* Work required
Reproduce, with no alteration, the span of lines that begins at the line containing "Lemma received_unblocks len" and ends at the last line of the records, both ends included, and nothing else.

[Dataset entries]
*** Block opens ***
(** The bytes of a datagram only help. *)
Lemma received_unblocks len c : counts_ok c → 0 ≤ len → total_recvd (path c) + len ≤ 2 ^ 62 →
  let c' := c <| path := (path c) <| total_recvd := saturating_add 64 (total_recvd (path c)) len |> |> in
  counts_ok c' ∧ (anti_amplification_blocked 1 (path c) = false → anti_amplification_blocked 1 (path c') = false).
Proof.
  intros [Hs Hr] Hl Hb. unfold counts_ok, anti_amplification_blocked, saturating_add. cbn -[Z.pow wrap u_max]. rewrite Z.min_r by (unfold u_max; lia).
  split; [lia |]. destruct (validated (path c)); [done |]. cbn [negb andb]. unfold wrapping_add. rewrite !wrap_small by (unfold is_u; lia). rewrite !Z.ltb_ge. lia.
Qed.

Lemma sent_blocks n c : counts_ok c → 0 ≤ n → total_sent (path c) + n ≤ 2 ^ 62 →
  counts_ok (account_udp_transmit n c) ∧ (armed c → armed (account_udp_transmit n c)).
Proof.
  intros [Hs Hr] Hl Hb. unfold account_udp_transmit. split.
  - unfold counts_ok, saturating_add. cbn -[Z.pow u_max]. rewrite Z.min_r by (unfold u_max; lia). lia.
  - apply armed_stays; try done. unfold anti_amplification_blocked, saturating_add. cbn -[Z.pow wrap u_max]. rewrite Z.min_r by (unfold u_max; lia).
    destruct (validated (path c)); [done |]. cbn [negb andb]. unfold wrapping_add. rewrite !wrap_small by (unfold is_u; lia). rewrite !Z.ltb_lt. lia.
Qed.

End recovery.
End RecoveryProofs.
*** Block closes ***
* Your response
Lemma received_unblocks len c : counts_ok c → 0 ≤ len → total_recvd (path c) + len ≤ 2 ^ 62 →
  let c' := c <| path := (path c) <| total_recvd := saturating_add 64 (total_recvd (path c)) len |> |> in
  counts_ok c' ∧ (anti_amplification_blocked 1 (path c) = false → anti_amplification_blocked 1 (path c') = false).
Proof.
  intros [Hs Hr] Hl Hb. unfold counts_ok, anti_amplification_blocked, saturating_add. cbn -[Z.pow wrap u_max]. rewrite Z.min_r by (unfold u_max; lia).
  split; [lia |]. destruct (validated (path c)); [done |]. cbn [negb andb]. unfold wrapping_add. rewrite !wrap_small by (unfold is_u; lia). rewrite !Z.ltb_ge. lia.
Qed.

Lemma sent_blocks n c : counts_ok c → 0 ≤ n → total_sent (path c) + n ≤ 2 ^ 62 →
  counts_ok (account_udp_transmit n c) ∧ (armed c → armed (account_udp_transmit n c)).
Proof.
  intros [Hs Hr] Hl Hb. unfold account_udp_transmit. split.
  - unfold counts_ok, saturating_add. cbn -[Z.pow u_max]. rewrite Z.min_r by (unfold u_max; lia). lia.
  - apply armed_stays; try done. unfold anti_amplification_blocked, saturating_add. cbn -[Z.pow wrap u_max]. rewrite Z.min_r by (unfold u_max; lia).
    destruct (validated (path c)); [done |]. cbn [negb andb]. unfold wrapping_add. rewrite !wrap_small by (unfold is_u; lia). rewrite !Z.ltb_lt. lia.
Qed.

End recovery.
End RecoveryProofs.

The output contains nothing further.